Les moyens de lutte contre la torture

Amnesty International fait pression sur les gouvernements afin qu’ils prennent des mesures pour lutter contre la torture et les mauvais traitements, en ordonnant aussi rapidement que possible l’ouverture d’enquêtes impartiales et efficaces sur les allégations de torture et en traduisant en justice les tortionnaires. Les autres mesures préconisées par Amnesty International pour protéger les détenus sont :
 l’élaboration de lignes de conduite faisant clairement savoir que la torture et les mauvais traitements ne seront pas tolérés,
 la suppression de la détention au secret et la possibilité pour les détenus d’être examinés par un médecin indépendant et de consulter un avocat,
 l’interdiction d’utiliser des aveux obtenus sous la torture à titre de preuve devant les tribunaux ;
 l’inspection des lieux de détention par des personnes indépendantes,
 la notification de leurs droits aux détenus,
 la mise en place d’une information relative aux droits humains pour le personnel chargé de l’application des lois,
 le versement d’une indemnité aux victimes de torture,
 la prise en charge médicale des victimes de torture et l’aide à leur réadaptation.

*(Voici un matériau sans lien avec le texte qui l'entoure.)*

(* ===== verification/Envelope.v ===== *)
(** src/internal/secret/envelope.go and kek.go: envelope encryption of
    the secrets kept in the database.

    Bytes are characters.  The random source is a parameter.  Sealing is verified
    against the laws of an authenticated cipher, which AES-GCM (AesGcm.v) meets. *)
From Stdlib Require Import Ascii.
From S2P Require Import Prelude GoStrings AesGcm.
#[local] Open Scope string_scope.

Module Envelope.

Definition KEKSize : nat := 32.
Definition dekSize : nat := 32.
Definition nonceSize : nat := 12.
Definition gcmOverhead : nat := 16.
Definition envVersion : nat := 1.
Definition wrappedDEKSize : nat := dekSize + gcmOverhead.
Definition headerLen : nat := 1 + nonceSize + wrappedDEKSize + nonceSize.

(** crypto/cipher's GCM over crypto/aes, by key and nonce, without additional
    data. *)
Record AEAD := mkAEAD {
  gcm_Seal : str -> str -> str -> str;
  gcm_Open : str -> str -> str -> option str }.

(** What the code relies on, for nonces of the standard size: decryption undoes
    encryption, the tag adds 16 bytes, and a ciphertext that is accepted is the
    encryption of what it decrypts to. *)
Class AEADLaws (G : AEAD) : Prop := {
  gcm_open_seal : forall k n p, String.length n = nonceSize ->
    gcm_Open G k n (gcm_Seal G k n p) = Some p;
  gcm_length : forall k n p, String.length n = nonceSize ->
    String.length (gcm_Seal G k n p) = String.length p + gcmOverhead;
  gcm_authentic : forall k n c p, String.length n = nonceSize ->
    gcm_Open G k n c = Some p -> c = gcm_Seal G k n p }.

Definition aes_gcm : AEAD := mkAEAD AesGcm.Seal AesGcm.Open.
#[global] Instance aes_gcm_laws : AEADLaws aes_gcm.
Proof.
  constructor; cbn [gcm_Open gcm_Seal aes_gcm].
  - intros k n p Hn. by apply AesGcm.Open_Seal.
  - intros k n p Hn. by apply AesGcm.Seal_length.
  - intros k n c p Hn. by apply AesGcm.Open_authentic.
Qed.

Section Envelope.
Context (G : AEAD).
(** [rand.Read] into a buffer of the given size, at the i-th call. *)
Context (rnd : nat -> nat -> option str).

(** [aes.NewCipher] accepts keys of 16, 24 or 32 bytes. *)
Definition newGCM (key : str) : str + str :=
  let n := String.length key in
  if Nat.eqb n 16 || Nat.eqb n 24 || Nat.eqb n 32 then inr key
  else inl ("secret: new cipher: crypto/aes: invalid key size " ++ Itoa (Z.of_nat n)).

(** An [EnvelopeSealer] is its KEK. *)
Definition NewEnvelopeSealer (kek : str) : str + str :=
  if negb (Nat.eqb (String.length kek) KEKSize)
  then inl ("secret: KEK must be 32 bytes, got " ++ Itoa (Z.of_nat (String.length kek)))
  else newGCM kek.

(** A computation that draws random bytes. *)
Definition Rand : Type -> Type := M nat str.
Definition RandomBytes (n : nat) (err : str) : Rand str :=
  fun i => (match rnd i n with Some b => inr b | None => inl err end, S i).
Definition lift {A} (r : str + A) : Rand A := match r with inl e => throw e | inr a => ret a end.

Definition layout (kekNonce wrappedDEK dataNonce ciphertext : str) : str :=
  String (ascii_of_nat envVersion) (kekNonce ++ wrappedDEK ++ dataNonce ++ ciphertext).

Definition Seal (kek plaintext : str) : Rand str :=
  let! dek := RandomBytes dekSize "secret: gen DEK: rand" in
  let! dataGCM := lift (newGCM dek) in
  let! dataNonce := RandomBytes nonceSize "secret: gen data nonce: rand" in
  let ciphertext := gcm_Seal G dataGCM dataNonce plaintext in
  let! kekNonce := RandomBytes nonceSize "secret: gen KEK nonce: rand" in
  let wrappedDEK := gcm_Seal G kek kekNonce dek in
  ret (layout kekNonce wrappedDEK dataNonce ciphertext).

(** [blob[lo : lo+n]] *)
Definition slice (lo n : nat) (blob : str) : str := str_take n (str_drop lo blob).

Definition Open (kek blob : str) : str + str :=
  if (String.length blob <? headerLen)%nat then inl "secret: blob too short"
  else
    match blob with
    | "" => inl "secret: blob too short"
    | String v _ =>
        if negb (Nat.eqb (nat_of_ascii v) envVersion)
        then inl ("secret: unsupported blob version " ++ Itoa (Z.of_nat (nat_of_ascii v)))
        else
          let kekNonce := slice 1 nonceSize blob in
          let wrappedDEK := slice (1 + nonceSize) wrappedDEKSize blob in
          let dataNonce := slice (1 + nonceSize + wrappedDEKSize) nonceSize blob in
          let ciphertext := str_drop headerLen blob in
          match gcm_Open G kek kekNonce wrappedDEK with
          | None => inl "secret: unwrap DEK (wrong KEK or tampered): cipher: message authentication failed"
          | Some dek =>
              match newGCM dek with
              | inl e => inl e
              | inr dataGCM =>
                  match gcm_Open G dataGCM dataNonce ciphertext with
                  | None => inl "secret: decrypt (tampered): cipher: message authentication failed"
                  | Some plaintext => inr plaintext
                  end
              end
          end
    end.

(** kek.go: base64 with or without padding, or exactly 32 raw bytes. *)
Definition decodeKEK (b64 b64raw : str -> option str) (v : str) : str + str :=
  let s := TrimSpace v in
  let is32 := fun o => match o with Some raw => Nat.eqb (String.length raw) KEKSize | None => false end in
  if is32 (b64 s) then inr (default "" (b64 s))
  else if is32 (b64raw s) then inr (default "" (b64raw s))
  else if Nat.eqb (String.length v) KEKSize then inr v
  else inl "secret: KEK must be 32 bytes (base64 or raw)".

(** ** Layout *)

Lemma slice_app (a b c : str) :
  slice (String.length a) (String.length b) (a ++ b ++ c) = b.
Proof. unfold slice. by rewrite str_drop_app, str_take_app. Qed.

(** The fields of a blob are read back from the offsets the layout puts them at. *)
Lemma layout_fields kn wd dn ct :
  String.length kn = nonceSize -> String.length wd = wrappedDEKSize ->
  String.length dn = nonceSize ->
  let blob := layout kn wd dn ct in
  slice 1 nonceSize blob = kn /\ slice (1 + nonceSize) wrappedDEKSize blob = wd /\
  slice (1 + nonceSize + wrappedDEKSize) nonceSize blob = dn /\ str_drop headerLen blob = ct.
Proof.
  intros Hk Hw Hd. cbv zeta. set (v := String (ascii_of_nat envVersion) "").
  assert (String.length v = 1) as Hv by done.
  unfold layout. change (String (ascii_of_nat envVersion) (kn ++ wd ++ dn ++ ct))
    with (v ++ kn ++ wd ++ dn ++ ct).
  split; [rewrite <- Hv, <- Hk; apply slice_app|]. split; [|split].
  - rewrite <- Hv, <- Hk, <- str_length_app, <- Hw, <- (str_app_assoc v kn). apply slice_app.
  - rewrite <- Hv, <- Hk at 1. rewrite <- str_length_app, <- Hw, <- str_length_app, <- Hd.
    rewrite <- (str_app_assoc v kn), <- (str_app_assoc (v ++ kn) wd). apply slice_app.
  - unfold headerLen. rewrite <- Hv. rewrite <- Hk at 1. rewrite <- str_length_app, <- Hw,
      <- str_length_app, <- Hd, <- str_length_app.
    rewrite <- (str_app_assoc v kn), <- (str_app_assoc (v ++ kn) wd),
      <- (str_app_assoc ((v ++ kn) ++ wd) dn). apply str_drop_app.
Qed.

Context `{!AEADLaws G}.

Lemma newGCM_inr key g : newGCM key = inr g -> g = key.
Proof. unfold newGCM. destruct (_ || _); congruence. Qed.

(** [Open] on a blob of the layout. *)
Lemma Open_layout kek kn wd dn ct :
  String.length kn = nonceSize -> String.length wd = wrappedDEKSize ->
  String.length dn = nonceSize ->
  Open kek (layout kn wd dn ct) =
  match gcm_Open G kek kn wd with
  | None => inl "secret: unwrap DEK (wrong KEK or tampered): cipher: message authentication failed"
  | Some dek =>
      match newGCM dek with
      | inl e => inl e
      | inr g => match gcm_Open G g dn ct with
                 | None => inl "secret: decrypt (tampered): cipher: message authentication failed"
                 | Some p => inr p
                 end
      end
  end.
Proof.
  intros Hk Hw Hd. destruct (layout_fields kn wd dn ct Hk Hw Hd) as (F1 & F2 & F3 & F4).
  unfold Open. rewrite F1, F2, F3, F4.
  assert ((String.length (layout kn wd dn ct) <? headerLen)%nat = false) as ->.
  { apply Nat.ltb_ge. unfold layout. cbn [String.length].
    rewrite !str_length_app, Hk, Hw, Hd. unfold headerLen. lia. }
  reflexivity.
Qed.

(** A draw that fills its buffer, or the failure of the random source. *)
Lemma RandomBytes_cases n e i r j :
  RandomBytes n e i = (r, j) ->
  match r with inr b => rnd i n = Some b | inl _ => rnd i n = None end.
Proof. unfold RandomBytes. destruct (rnd i n); by intros [= <- <-]. Qed.

(** Sealing and opening with a cipher that meets the laws. *)
Lemma Seal_then_Open kek p i r j
    (Hrnd : forall i n b, rnd i n = Some b -> String.length b = n)
    (Hrun : Seal kek p i = (r, j)) :
  match r with
  | inr blob => Open kek blob = inr p /\ String.length blob = String.length p + 89
  | inl _ => exists k n, rnd k n = None
  end.
Proof.
  unfold Seal, bind in Hrun. unfold lift, newGCM, ret in Hrun.
  destruct (RandomBytes dekSize _ i) as [[e1|dek] i1] eqn:H1; apply RandomBytes_cases in H1;
    [injection Hrun as <- _; eauto|].
  apply Hrnd in H1. rewrite H1 in Hrun. cbn [Nat.eqb dekSize orb] in Hrun.
  destruct (RandomBytes nonceSize _ i1) as [[e2|dn] i2] eqn:H2; apply RandomBytes_cases in H2;
    [injection Hrun as <- _; eauto|]. apply Hrnd in H2.
  destruct (RandomBytes nonceSize _ i2) as [[e3|kn] i3] eqn:H3; apply RandomBytes_cases in H3;
    [injection Hrun as <- _; eauto|]. apply Hrnd in H3. injection Hrun as <- _.
  assert (String.length (gcm_Seal G kek kn dek) = wrappedDEKSize) as Hw
    by (by rewrite gcm_length, H1 by done).
  rewrite Open_layout by done. unfold newGCM. rewrite gcm_open_seal, H1 by done. cbn [Nat.eqb dekSize orb].
  rewrite gcm_open_seal by done. split; [done|].
  unfold layout. cbn [String.length]. rewrite !str_length_app, !gcm_length, H1, H2, H3 by done.
  unfold nonceSize, dekSize, gcmOverhead. lia.
Qed.

(** A blob of at least the header's length is the layout of its fields. *)
Lemma blob_layout v rest :
  Nat.eqb (nat_of_ascii v) envVersion = true -> headerLen <= String.length (String v rest) ->
  let blob := String v rest in
  blob = layout (slice 1 nonceSize blob) (slice (1 + nonceSize) wrappedDEKSize blob)
           (slice (1 + nonceSize + wrappedDEKSize) nonceSize blob) (str_drop headerLen blob) /\
  String.length (slice 1 nonceSize blob) = nonceSize /\
  String.length (slice (1 + nonceSize) wrappedDEKSize blob) = wrappedDEKSize /\
  String.length (slice (1 + nonceSize + wrappedDEKSize) nonceSize blob) = nonceSize.
Proof.
  intros Hv Hlen. cbv zeta. apply Nat.eqb_eq in Hv.
  assert (v = ascii_of_nat envVersion) as -> by (by rewrite <- Hv, ascii_nat_embedding).
  unfold headerLen, slice in *. cbn [String.length] in Hlen.
  split; [|split; [|split]]; try (apply str_take_length; rewrite str_drop_length;
    cbn [String.length]; unfold nonceSize, wrappedDEKSize, dekSize, gcmOverhead in *; lia).
  unfold layout. f_equal.
  assert (forall a n (x : str), str_drop (a + n) x = str_drop n (str_drop a x)) as Hdd.
  { induction a as [|a IH]; intros n [|c x]; cbn; [done|done|by destruct n|apply IH]. }
  rewrite !Hdd. cbn [str_drop].
  rewrite !str_take_drop. done.
Qed.

Lemma Open_layout_inv kek blob p
    (Hopen : Open kek blob = inr p) :
  exists dek kn dn,
    blob = layout kn (gcm_Seal G kek kn dek) dn (gcm_Seal G dek dn p) /\
    String.length dek = dekSize /\ String.length kn = nonceSize /\ String.length dn = nonceSize.
Proof.
  unfold Open in Hopen. destruct (_ <? _)%nat eqn:El; [done|]. apply Nat.ltb_ge in El.
  destruct blob as [|v rest]; [done|]. destruct (Nat.eqb _ _) eqn:Ev; [|done].
  cbn [negb] in Hopen. destruct (blob_layout v rest Ev El) as (Hb & Lk & Lw & Ld).
  cbv zeta in Hopen, Hb.
  destruct (gcm_Open G kek _ _) as [dek|] eqn:E1; [|done].
  destruct (newGCM dek) as [e|g] eqn:Eg; [done|]. apply newGCM_inr in Eg as ->.
  destruct (gcm_Open G dek _ _) as [p'|] eqn:E2; [|done]. injection Hopen as ->.
  apply gcm_authentic in E1; [|done]. apply gcm_authentic in E2; [|done].
  exists dek, (slice 1 nonceSize (String v rest)),
    (slice (1 + nonceSize + wrappedDEKSize) nonceSize (String v rest)).
  rewrite <- E1, <- E2. split; [exact Hb|]. split; [|done].
  rewrite E1, gcm_length in Lw by done. unfold wrappedDEKSize in Lw. lia.
Qed.
End Envelope.

(** ** With AES-GCM *)

(** C20: sealing and opening are inverse.  With a random source that fills the
    buffers it is given, [Seal] fails only when one of the source's answers is
    an error, and the blob it returns otherwise opens under the same KEK to the
    plaintext and is 89 bytes longer. *)
Theorem Seal_Open_roundtrip rnd kek p i r j
    (Hrnd : forall i n b, rnd i n = Some b -> String.length b = n)
    (Hrun : Seal aes_gcm rnd kek p i = (r, j)) :
  match r with
  | inr blob => Open aes_gcm kek blob = inr p /\ String.length blob = String.length p + 89
  | inl _ => exists k n, rnd k n = None
  end.
Proof. exact (Seal_then_Open aes_gcm rnd kek p i r j Hrnd Hrun). Qed.

(** C21: only sealed blobs open.  A blob that opens is, byte for byte, the layout
    of a 32-byte data key wrapped under the KEK and of the plaintext encrypted
    under that data key with AES-GCM: no other version, length or byte is
    accepted. *)
Theorem Open_only_sealed kek blob p
    (Hopen : Open aes_gcm kek blob = inr p) :
  exists dek kn dn,
    blob = layout kn (AesGcm.Seal kek kn dek) dn (AesGcm.Seal dek dn p) /\
    String.length dek = dekSize /\ String.length kn = nonceSize /\ String.length dn = nonceSize.
Proof. exact (Open_layout_inv aes_gcm kek blob p Hopen). Qed.

(** ** A worked example: a random source that always answers zeros *)

Fixpoint zero_bytes (n : nat) : str := match n with 0 => "" | S n' => String zero (zero_bytes n') end.
Definition zero_rnd (_ n : nat) : option str := Some (zero_bytes n).
Definition zero_kek : str := zero_bytes 32.
Definition zero_sealed : str :=
  match fst (Seal aes_gcm zero_rnd zero_kek "admin-token" 0) with inr b => b | inl _ => "" end.

Lemma Seal_Open_roundtrip_witness :
  exists blob, fst (Seal aes_gcm zero_rnd zero_kek "admin-token" 0) = inr blob /\
    Open aes_gcm zero_kek blob = inr "admin-token" /\ String.length blob = 100.
Proof.
  destruct (Seal aes_gcm zero_rnd zero_kek "admin-token" 0) as [[e|blob] j] eqn:E;
    [exfalso; vm_compute in E; discriminate|].
  exists blob. split; [done|].
  refine (Seal_Open_roundtrip zero_rnd zero_kek "admin-token" 0 (inr blob) j _ E).
  intros _ n b [= <-]. induction n; cbn; congruence.
Defined.

Lemma Open_only_sealed_witness :
  exists dek kn dn, Open aes_gcm zero_kek zero_sealed = inr "admin-token" /\
    zero_sealed = layout kn (AesGcm.Seal zero_kek kn dek) dn (AesGcm.Seal dek dn "admin-token").
Proof.
  assert (Open aes_gcm zero_kek zero_sealed = inr "admin-token") as H by (vm_compute; reflexivity).
  destruct (Open_only_sealed zero_kek _ _ H) as (dek & kn & dn & Hb & _).
  exists dek, kn, dn. split; [exact H|exact Hb].
Defined.
End Envelope.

Chacun de nous peut contribuer à la lutte contre la torture, en écrivant des lettres de protestation aux autorités responsables. Cette méthode a permis d’éviter certaines tortures, de faire en sorte qu’elles s’arrêtent, d’aboutir à une enquête et au jugement des coupables. Vous pouvez obtenir des modèles de lettres chez Amnesty International ou vous inscrire au réseau d’actions urgentes. Grâce à ce réseau, des milliers de lettres sont écrites tous les jours par les membres ou sympathisants d’Amnesty dès qu’un risque de torture ou de mauvais traitement apparaît.